In a humble comment, CHAN said he is always a student in front of his teacher. “Occasionally my teacher made a few useful observations while I was practicing and the words really helped me to improve my techniques. But once I have conquered one mountain, I realize that there is a taller summit ahead and the art of mastering of the skill is a lifelong process.”

Nowadays, some people may say that a smart brain is more useful than skillful fists, but how many can actually get a full scope of the principles behind the Wing Chun martial art?
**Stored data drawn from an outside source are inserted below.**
(** What an iterator of the map names. *)
Lemma node_at_spec s k it :
  seg_inv [] s -> sg_entry_map s !! k = Some it ->
  exists e, node_at s it = Some e /\ ce_key e = k /\
    if ce_in_cache e then deref (sg_active s) it = Some e else deref (sg_history s) it = Some e.
Proof.
  intros Hs (e & Hin & Hk)%(map_lookup _ _ Hs). destruct (lists_nodup _ _ Hs) as (Ha & Hh & Hn).
  exists e. split; [now apply elem_deref|]. split; [done|]. cbn [app] in Hin. apply elem_of_app in Hin as [Hin|Hin].
  - pose proof (proj1 (Forall_forall _ _) (si_active _ _ Hs) _ Hin) as E. unfold in_memory in E. cbn in E. rewrite E.
    now apply elem_deref.
  - pose proof (proj1 (Forall_forall _ _) (si_history _ _ Hs) _ Hin) as E. unfold in_history in E. cbn in E. rewrite E.
    now apply elem_deref.
Qed.

Lemma contents_lookup s k it e :
  seg_inv [] s -> sg_entry_map s !! k = Some it -> node_at s it = Some e ->
  contents s !! k = if ce_in_cache e then Some (ce_data e, ce_stamp e) else None.
Proof.
  intros Hs Hm Hat. destruct (node_at_spec s k it Hs Hm) as (e' & Hat' & Hk & Hd).
  rewrite Hat in Hat'. injection Hat' as <-. unfold contents. rewrite lookup_omap, Hm. cbn.
  destruct (ce_in_cache e); [now rewrite Hd|]. destruct (deref (sg_active s) it) as [e2|] eqn:E2; [|done]. exfalso.
  destruct (lists_nodup _ _ Hs) as (_ & _ & Hn). rewrite fmap_app in Hn. apply NoDup_app in Hn as (_ & Hdj & _).
  apply (Hdj it); apply list_elem_of_fmap; [exists (it, e2)|exists (it, e)]; (split; [done|]); now apply deref_elem.
Qed.

(** Changing the hit count of a node. *)
Lemma assign_map (l : list (nat * Entry)) it e e' :
  deref l it = Some e -> NoDup l.*1 -> ce_key e' = ce_key e -> pairs (assign l it e') = pairs l.
Proof.
  intros Hd Hn Hk. unfold pairs, assign. rewrite <- (list_fmap_compose _ _ l). apply list_fmap_ext.
  intros i [j x] Hi. cbn. case_decide as Hj; [|done]. subst j. f_equal.
  apply list_elem_of_lookup_2, (elem_deref _ _ _ Hn) in Hi. cbn. congruence.
Qed.

Lemma assign_absent (l : list (nat * Entry)) it e : it ∉ l.*1 -> assign l it e = l.
Proof.
  induction l as [|[j x] l IH]; [done|]. rewrite fmap_cons. intros [Hj Hl]%not_elem_of_cons.
  cbn [assign map fst]. rewrite decide_False by (cbn in Hj; congruence). f_equal. now apply IH.
Qed.

Lemma deref_absent {A} (l : list (nat * A)) it a : deref l it = Some a -> it ∈ l.*1.
Proof. intros H%deref_elem. apply list_elem_of_fmap. now exists (it, a). Qed.

Lemma write_hits_spec s k it e h :
  seg_ok s -> sg_entry_map s !! k = Some it -> node_at s it = Some e ->
  let s' := write_node s it (set_hits e h) in seg_ok s' /\ contents s' = contents s.
Proof.
  intros [Hs Hb] Hm Hat. cbv zeta. destruct (node_at_spec s k it Hs Hm) as (e0 & Hat0 & Hk & Hd).
  rewrite Hat in Hat0. injection Hat0 as <-. destruct (lists_nodup _ _ Hs) as (Ha & Hh & Hn).
  pose proof Hn as Hn'. rewrite fmap_app in Hn'. apply NoDup_app in Hn' as (_ & Hdj & _). destruct (ce_in_cache e) eqn:Ec.
  - assert (assign (sg_history s) it (set_hits e h) = sg_history s) as Eh.
    { apply assign_absent. intros Hin. now apply (Hdj it (deref_absent _ _ _ Hd)). }
    pose proof (assign_perm _ _ _ (set_hits e h) Ha Hd) as Hp. pose proof (erase_perm _ _ _ Ha Hd) as Hp0.
    assert (total (assign (sg_active s) it (set_hits e h)) = total (sg_active s)) as Ht
      by (rewrite (total_perm _ _ Hp), (total_perm _ _ Hp0); done).
    assert (seg_inv [] (write_node s it (set_hits e h))) as Hs'.
    { pose proof Hs as []. split; seg_simpl; rewrite ?Eh, ?Ht; try done.
      - cbn [app] in *. rewrite pairs_app in *. now rewrite (assign_map _ _ e).
      - rewrite Hp0 in si_active0. rewrite Hp. apply Forall_cons in si_active0 as [? ?]. now constructor.
      - cbn [app] in *. rewrite Hp0 in si_next0. rewrite Hp. apply Forall_app in si_next0 as [[? ?]%Forall_cons ?].
        apply Forall_app. split; [now constructor|done]. }
    split; [split; [done|]; seg_simpl; done|]. apply map_eq. intros k'. apply option_eq. intros v.
    rewrite (contents_spec [] _ Hs'), (contents_spec [] _ Hs). seg_simpl. split; intros (i & x & Hin & Hx).
    + rewrite Hp in Hin. apply elem_of_cons in Hin as [[= -> ->]|Hin]; [exists it, e|exists i, x]; (split; [|done]);
        rewrite Hp0; [apply list_elem_of_here|now apply list_elem_of_further].
    + rewrite Hp0 in Hin. apply elem_of_cons in Hin as [[= -> ->]|Hin];
        [exists it, (set_hits e h)|exists i, x]; (split; [|done]);
        rewrite Hp; [apply list_elem_of_here|now apply list_elem_of_further].
  - assert (assign (sg_active s) it (set_hits e h) = sg_active s) as Ea.
    { apply assign_absent. intros Hin. now apply (Hdj it Hin (deref_absent _ _ _ Hd)). }
    pose proof (assign_perm _ _ _ (set_hits e h) Hh Hd) as Hp. pose proof (erase_perm _ _ _ Hh Hd) as Hp0.
    assert (seg_inv [] (write_node s it (set_hits e h))) as Hs'.
    { pose proof Hs as []. split; seg_simpl; rewrite ?Ea; try done.
      - cbn [app] in *. rewrite pairs_app in *. now rewrite (assign_map (sg_history s) _ e).
      - rewrite Hp0 in si_history0. rewrite Hp. apply Forall_cons in si_history0 as [? ?]. now constructor.
      - cbn [app] in *. rewrite Hp0 in si_next0. rewrite Hp. apply Forall_app in si_next0 as [? [? ?]%Forall_cons].
        apply Forall_app. split; [done|now constructor]. }
    split; [split; [done|]; seg_simpl; done|]. apply map_eq. intros k'. apply option_eq. intros v.
    rewrite (contents_spec [] _ Hs'), (contents_spec [] _ Hs). seg_simpl. now rewrite Ea.
Qed.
Wing Chun’s simple but effective styles and well-balanced body structure have been likened to the behavior of many traditional Chinese virtues such as a humble beginning of having one’s feet firmly rooted to the ground prior to a sprawling expansion.

When asked if one can rely on teaching Wing Chun to make a living, Master CHAN shook his head and said: “I don’t think it’s a good idea because one can hardly survive on the low income. I think most teachers do it for inheritance, to pass on the skill to the next generation.”

Writer:   LOCK Kar See (Jockey Club Academy Hall)
Photographer:   Jiwon JEONG (Joceky Club Academy Hall)






文:   駱嘉時 (賽馬會群智堂)
攝:   Jiwon JEONG (賽馬會群智堂)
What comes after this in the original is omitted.